Regine Thoeren ist Expertin, wenn es um deutsche Vorlieben und Probleme rund ums Thema Sexualität geht: Sie hat 25 Jahre lang Kölns einzigen Erotik-Laden für Frauen geleitet. Ende 2019 hat die 65-Jährige "Lady's Toys" für immer geschlossen - die Konkurrenz aus dem Internet wurde zu groß. 

DW: Frau Thoeren, aufgrund der Corona-Krise haben die Deutschen in den letzten Jahren - notgedrungen - viel Zeit mit ihren Lieben zu Hause verbracht. Wie hat sich das wohl auf ihr Sexualleben ausgewirkt?

Leider wohl oft nicht gut! Denn es gibt mehr Gewalt an Frauen, auch mehr Gewalt an Kindern, das zeigen Studien. Die Menschen hocken auf zu engem Raum zusammen. Ich habe leider nichts Schöneres zu berichten. Es wird sicher eine kleine Zahl derer geben, die etwas Gutes aus der vielen Nähe gemacht haben, aber die sind in der Minderheit.

Flirten, daten, Sex: Die Deutschen und die Liebe

Sie kennen sich mit dem Liebesleben der Deutschen aus: Sie waren ein Vierteljahrhundert lang Eigentümerin eines Erotikshops für Frauen in Köln. Wie kamen Sie damals auf die Idee?

Der Grund dafür war, dass ich mich selbst niemals in einen normalen Sexshop hineingetraut hätte. Ich war aber neugierig. Und ich habe gedacht, es geht anderen Frauen bestimmt genauso. Und das hat mich bewogen, "Lady's Toys" zu eröffnen.

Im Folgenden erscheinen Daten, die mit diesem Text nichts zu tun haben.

(* ===== verification/Onoff.v ===== *)
(** Notifications (lib/os/notify.c) and on-off services (lib/os/onoff.c).

    [process_event] holds the manager's spinlock except in one window of its
    loop, where it calls the monitors, the clients and the driver.  Code that
    runs in that window, callbacks or other contexts, may call every operation
    of the interface; [ONOFF_FLAG_PROCESSING] makes their [process_event]
    record the event instead of processing it.  The state therefore holds the
    manager and the window that is open, if one is, and the step relation
    interleaves whole critical sections: an operation of the interface, the
    driver's completion of a transition, or the next call made from the
    window.  [ok] tells whether all the assertions passed so far held; the code
    goes on after a failed one as it does with assertions compiled out. *)
From S2P Require Import Prelude.
From Stdlib Require Import ZifyBool.

Module Notify.

Definition SYS_NOTIFY_METHOD_COMPLETED : Z := 0.
Definition SYS_NOTIFY_METHOD_SPINWAIT : Z := 1.
Definition SYS_NOTIFY_METHOD_SIGNAL : Z := 2.
Definition SYS_NOTIFY_METHOD_CALLBACK : Z := 3.
Definition SYS_NOTIFY_METHOD_MASK : Z := 0x03.
Definition SYS_NOTIFY_METHOD_POS : Z := 0.
Definition SYS_NOTIFY_EXTENSION_POS : Z := 2.

(** [struct sys_notify]; the union of the two pointers is one word, [None]
    for [NULL]. *)
Record sys_notify := mk_notify {
  method : option Z;
  flags : Z;                       (* uint32_t *)
  result : Z
}.

Definition sys_notify_get_method (notify : sys_notify) : Z :=
  Z.land (Z.shiftr (flags notify) SYS_NOTIFY_METHOD_POS) SYS_NOTIFY_METHOD_MASK.

(** The result code, and the structure it leaves. *)
Definition sys_notify_validate (CONFIG_POLL : bool) (notify : sys_notify) : Z * sys_notify :=
  let m := sys_notify_get_method notify in
  let rv :=
    if m =? SYS_NOTIFY_METHOD_SPINWAIT then 0
    else if m =? SYS_NOTIFY_METHOD_CALLBACK then
      match method notify with None => - EINVAL | Some _ => 0 end
    else if CONFIG_POLL && (m =? SYS_NOTIFY_METHOD_SIGNAL) then
      match method notify with None => - EINVAL | Some _ => 0 end
    else - EINVAL in
  (rv, if rv =? 0 then mk_notify (method notify) (flags notify) 0 else notify).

Hatten Sie mit Vorbehalten zu kämpfen?

Ja, das war sehr schwierig. Denn sobald ich gesagt habe, was ich mache, haben die Leute nicht mehr mit mir gesprochen. Das Gespräch verstummte sofort. Im Chor wollte keiner mehr neben mir sitzen, wenn die wussten, welchen Beruf ich hatte. Ich bin dann bei der Frage meist ausgewichen und habe gesagt, da können wir später einmal drüber reden. Viele nahmen auch an, ich sei lesbisch und würde den Laden nur für Lesben führen. Da musste ich drüber lachen. Es ist ja eigentlich gar kein großer Unterschied: Frau ist Frau.

In den ersten Jahren kamen nur der Stadtteilpolizist, der Postbote und der Straßenkehrer regelmäßig vorbei, um einen Kaffee bei mir zu trinken. Dafür war ich ihnen sehr dankbar, denn: Es kamen keine Kundinnen! Es war für die Frauen zu schwer, diesen Laden zu betreten. 

Wollten die Kundinnen, die sich dann hereinwagten, beraten werden?

Auf jeden Fall. Die Frauen erzählten zum Beispiel von ihren Orgasmusproblemen. Dann habe ich gesagt: Wieso Probleme? Willkommen im Club! Das kennen wir alle, das ist normal. Dann haben wir darüber gesprochen, wo die Ursachen liegen, und was man ändern könnte. Dieses Gespräch wurde immer gesucht. Das war eigentlich Thema Nummer eins.

Es war mir immer ein großes Anliegen herauszufinden, was die Frauen und Männer, oder zwei Frauen, brauchten. Und es war so schön, wenn sie dann glücklich aus dem Laden geschwebt sind, weil sie endlich einmal etwas ausgesprochen hatten, was sie sich vorher nie getraut hatten. Dazu ist es leichter, wenn bei einem Gespräch über Sexualität die Geschlechter zunächst getrennt werden. Später kann man dann vielleicht zusammen sprechen. Sobald ein Mann dazukommt, trauen sich viele Frauen nicht mehr, so frei zu sprechen. Das war ganz deutlich. Deswegen gab es in meinem Laden nur an zwei Tagen in der Woche für Männer die Möglichkeit, in Begleitung einer Frau zu kommen.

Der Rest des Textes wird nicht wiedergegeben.